Suivez Stanislas Wawrinka au long de ses pérégrinations sur le circuit ATP.

Je reprends l’avion cette nuit.

Je suis frustré, bien sûr, mais beaucoup moins que si j’avais perdu bêtement. Il n’y a rien de plus énervant que de passer à côté d’un match.

Un muscle est touché. Voilà, je ne voulais pas vous le dire avant le match parce que, en général, un joueur ne parle pas de ses blessures. C’est une règle. Je ne connais pas un seul athlète de haut niveau qui n’ait pas un bobo quelque part. Soit tu montes sur le terrain et tu es apte, soit tu es blessé et tu restes sur ton canapé.

En l’occurrence, j’ai essayé. J’ai pris des médics et j’ai soigné les apparences. Vous avez vu comme j’avais l’air serein? Affronter un joueur blessé n’est jamais facile: tu ne sais pas s’il en rajoute, ça te crispe et, quand il gambade après avoir appelé le soigneur, ça t’énerve. Moi, je ne triche pas. Quand je suis blessé, je n’insiste pas non plus en conférence de presse, beaucoup l’interprètent comme une excuse et c’est irrespectueux de l’adversaire.
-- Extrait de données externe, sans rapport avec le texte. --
Lemma elem_of_sort_strings l x : x ∈ sort_strings l <-> x ∈ l.
Proof. by rewrite sort_strings_perm. Qed.

Lemma sort_strings_length l : length (sort_strings l) = length l.
Proof. by rewrite sort_strings_perm. Qed.

Lemma sort_strings_NoDup l : NoDup (sort_strings l) <-> NoDup l.
Proof. by rewrite sort_strings_perm. Qed.

Lemma sort_strings_sorted l : StronglySorted String.le (sort_strings l).
Proof. apply StronglySorted_merge_sort; apply _. Qed.

(** ** [sort.SliceStable]: elements none of which is less than the other keep
    their order. *)
Section stable_sort.
Context {A : Type} (less : A -> A -> bool).

Fixpoint stable_insert (x : A) (l : list A) : list A :=
  match l with
  | [] => [x]
  | y :: l' => if less y x then y :: stable_insert x l' else x :: l
  end.

Definition stable_sort (l : list A) : list A := foldr stable_insert [] l.

Lemma stable_insert_perm x l : stable_insert x l ≡ₚ x :: l.
Proof.
  induction l as [|y l IH]; simpl; [done|]. destruct (less y x); [|done].
  rewrite IH. apply Permutation_swap.
Qed.

Lemma stable_sort_perm l : stable_sort l ≡ₚ l.
Proof. induction l as [|x l IH]; simpl; [done|]. by rewrite stable_insert_perm, IH. Qed.

(** For a strict weak order. *)
Context (Htr : forall x y z, less y x = false -> less z y = false -> less z x = false)
  (Has : forall x y, less x y = true -> less y x = false).

Lemma stable_insert_sorted x l :
  StronglySorted (fun a b => less b a = false) l ->
  StronglySorted (fun a b => less b a = false) (stable_insert x l).
Proof.
  induction 1 as [|y l Hl IH Hy]; simpl; [repeat constructor|].
  destruct (less y x) eqn:E.
  - constructor; [done|]. rewrite Forall_forall in *. intros z.
    rewrite stable_insert_perm, elem_of_cons. intros [->|Hz]; [by apply Has|by apply Hy].
  - constructor; [by constructor|]. constructor; [done|].
    eapply Forall_impl; [exact Hy|]. intros z Hz. by eapply Htr.
Qed.

Lemma stable_sort_sorted l : StronglySorted (fun a b => less b a = false) (stable_sort l).
Proof. induction l; simpl; [constructor|]. by apply stable_insert_sorted. Qed.
End stable_sort.

(** Sorting makes a result independent of the iteration order. *)
Lemma sort_strings_perm_eq l1 l2 : l1 ≡ₚ l2 -> sort_strings l1 = sort_strings l2.
Proof.
  intros Hp. eapply (StronglySorted_unique String.le).
  - apply sort_strings_sorted.
  - apply sort_strings_sorted.
  - by rewrite !sort_strings_perm.
Qed.

(** ** Merging named lists

    The loop shared by [mergeParams] and [mergeEnv]: every base entry in order,
    replaced by the last override of the same name, then the overrides whose
    name no base entry has. *)
Section merge_named.
Context {A : Type} (name : A -> string).

(** [rowIdx[p.Name] = i] for every override: the last index wins. *)
Definition row_index (row : list A) : gmap string nat :=
  foldl (fun (m : gmap string nat) ip => <[name ip.2 := ip.1]> m) ∅ (imap pair row).

Definition merge_named (base row : list A) : list A :=
  map (fun p => match row_index row !! name p with
                | Some i => default p (row !! i)
                | None => p
                end) base
  ++ filter (fun p => name p ∉ map name base) row.

(** The last entry called [n]: what assigning the entries in order leaves. *)
Definition last_named (n : string) (l : list A) : option A :=
  foldl (fun o p => if String.eqb (name p) n then Some p else o) None l.

Lemma last_named_snoc n l p :
  last_named n (l ++ [p]) = if String.eqb (name p) n then Some p else last_named n l.
Proof. unfold last_named. by rewrite foldl_app. Qed.

Lemma row_index_snoc row p : row_index (row ++ [p]) = <[name p := length row]> (row_index row).
Proof. unfold row_index. rewrite imap_app, foldl_app. simpl. by rewrite Nat.add_0_r. Qed.

(** The index points at the last override of that name. *)
Lemma row_index_lookup row n :
  match row_index row !! n with
  | Some i => exists p, row !! i = Some p /\ name p = n /\ last_named n row = Some p
  | None => last_named n row = None /\ n ∉ map name row
  end.
Proof.
  induction row as [|p row IH] using rev_ind; [by split; [|apply not_elem_of_nil]|].
  rewrite row_index_snoc, last_named_snoc.
  destruct (String.eqb_spec (name p) n) as [<-|Hne].
  - rewrite lookup_insert_eq. exists p. rewrite lookup_app_r, Nat.sub_diag by lia. done.
  - rewrite lookup_insert_ne by done. destruct (row_index row !! n) as [i|].
    + destruct IH as (q & Hq & ? & ?). exists q. split; [|done].
      by apply lookup_app_l_Some.
    + destruct IH as [? Hn]. split; [done|]. rewrite map_app. simpl. set_solver.
Qed.

(** The override of a base entry carries the base entry's name. *)
Lemma merge_named_base_name row p :
  name (match row_index row !! name p with Some i => default p (row !! i) | None => p end) = name p.
Proof.
  pose proof (row_index_lookup row (name p)) as Hr.
  destruct (row_index row !! name p); [|done]. by destruct Hr as (q & -> & ? & _).
Qed.

Lemma last_named_app n l1 l2 :
  last_named n (l1 ++ l2) =
    match last_named n l2 with Some p => Some p | None => last_named n l1 end.
Proof.
  induction l2 as [|p l2 IH] using rev_ind; [by rewrite app_nil_r|].
  rewrite app_assoc, !last_named_snoc. destruct (String.eqb (name p) n); [done|]. apply IH.
Qed.

Lemma last_named_None n l : last_named n l = None <-> n ∉ map name l.
Proof.
  induction l as [|p l IH] using rev_ind; [by split; intros; [apply not_elem_of_nil|]|].
  rewrite map_app, last_named_snoc, elem_of_app. simpl. rewrite list_elem_of_singleton.
  destruct (String.eqb_spec (name p) n) as [<-|Hne]; [split; [done|tauto]|].
  rewrite IH. split; [intros Hn [?|?]; [tauto|by apply Hne]|tauto].
Qed.

Lemma last_named_filter (P : A -> Prop) `{!forall x, Decision (P x)} n l :
  (forall p, name p = n -> P p) -> last_named n (filter P l) = last_named n l.
Proof.
  intros HP. induction l as [|p l IH] using rev_ind; [done|].
  rewrite filter_app, last_named_app, IH, last_named_snoc, filter_cons, filter_nil.
  destruct (decide (P p)) as [?|HnP].
  - change [p] with ([] ++ [p]). rewrite last_named_snoc. by destruct (String.eqb (name p) n).
  - simpl. destruct (String.eqb_spec (name p) n) as [Hn|]; [by apply HP in Hn|done].
Qed.

Lemma last_named_overridden n base row :
  last_named n (map (fun p => match row_index row !! name p with
                              | Some i => default p (row !! i)
                              | None => p
                              end) base) =
    match last_named n base with
    | Some b => Some (default b (last_named n row))
    | None => None
    end.
Proof.
  induction base as [|p base IH] using rev_ind; [done|].
  rewrite map_app. cbn [map]. rewrite !last_named_snoc, IH, merge_named_base_name.
  destruct (String.eqb_spec (name p) n) as [<-|]; [|done].
  pose proof (row_index_lookup row (name p)) as Hr. destruct (row_index row !! name p).
  - destruct Hr as (q & -> & _ & ->). done.
  - by destruct Hr as [-> _].
Qed.

(** Overrides win; the last entry of a name counts on both sides. *)
Lemma merge_named_last n base row :
  last_named n (merge_named base row) =
    match last_named n row with Some p => Some p | None => last_named n base end.
Proof.
  unfold merge_named. rewrite last_named_app, last_named_overridden.
  destruct (last_named n base) as [b|] eqn:Eb.
  - assert (last_named n (filter (fun p => name p ∉ map name base) row) = None) as ->.
    { apply last_named_None. intros (p & -> & [Hp _]%list_elem_of_filter)%list_elem_of_fmap.
      apply last_named_None in Hp. congruence. }
    by destruct (last_named n row).
  - rewrite last_named_filter; [by destruct (last_named n row)|].
    intros p <-. by apply last_named_None.
Qed.

(** Base entries keep their places; the row-only entries follow. *)
Lemma merge_named_names base row :
  map name (merge_named base row) =
    map name base ++ filter (fun n => n ∉ map name base) (map name row).
Proof.
  unfold merge_named. rewrite map_app. f_equal.
  - rewrite map_map. apply map_ext. intros p. apply merge_named_base_name.
  - generalize (map name base) as bn. intros bn. induction row as [|p row IH]; [done|].
    simpl. rewrite !filter_cons.
    destruct (decide (name p ∉ bn)); simpl; by rewrite IH.
Qed.
End merge_named.

(** ** Hint databases *)
Create HintDb tkn discriminated.
Create Rewrite HintDb tkn.
#[export] Hint Resolve sort_strings_sorted sort_strings_perm : tkn.
#[export] Hint Rewrite sort_strings_length : tkn.

(** ** Generic lemmas *)
Lemma String_eqb_decide (a b : string) : String.eqb a b = bool_decide (a = b).
Proof.
  case_bool_decide as Hab; [subst; apply String.eqb_refl | by apply String.eqb_neq].
Qed.

(** Break a hypothesis [match r with Ok .. | Err .. end = Ok y]. *)
Ltac inv_result :=
  repeat match goal with
  | H : context [match ?r with Ok _ => _ | Err _ => _ end] |- _ =>
      let E := fresh "E" in destruct r eqn:E; simplify_eq/=
  | H : Ok _ = Ok _ |- _ => injection H as H; subst
  end.

(** In a goal [x ← r; k x = Ok y -> P], keep the case where [r] succeeds. *)
Ltac bind_ok :=
  match goal with |- mbind _ ?r = Ok _ -> _ =>
    let E := fresh "E" in destruct r eqn:E; [|done]; cbn [mbind result_bind]; cbv zeta end.

(** Break all [if] / [match] heads of the goal. *)
Ltac split_matches := repeat (case_match; simplify_eq/=; try done).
Tous les joueurs, dans un coin de leur tête, savent qu’une grave blessure peut survenir n’importe quand et les laisser sur le carreau. Nous sommes tous conscients de notre fragilité. Mais il ne faut pas que ça devienne une hantise, alors chacun évite d’y penser. Aucuns soucis de mon côté: je serai prêt pour la Coupe Davis!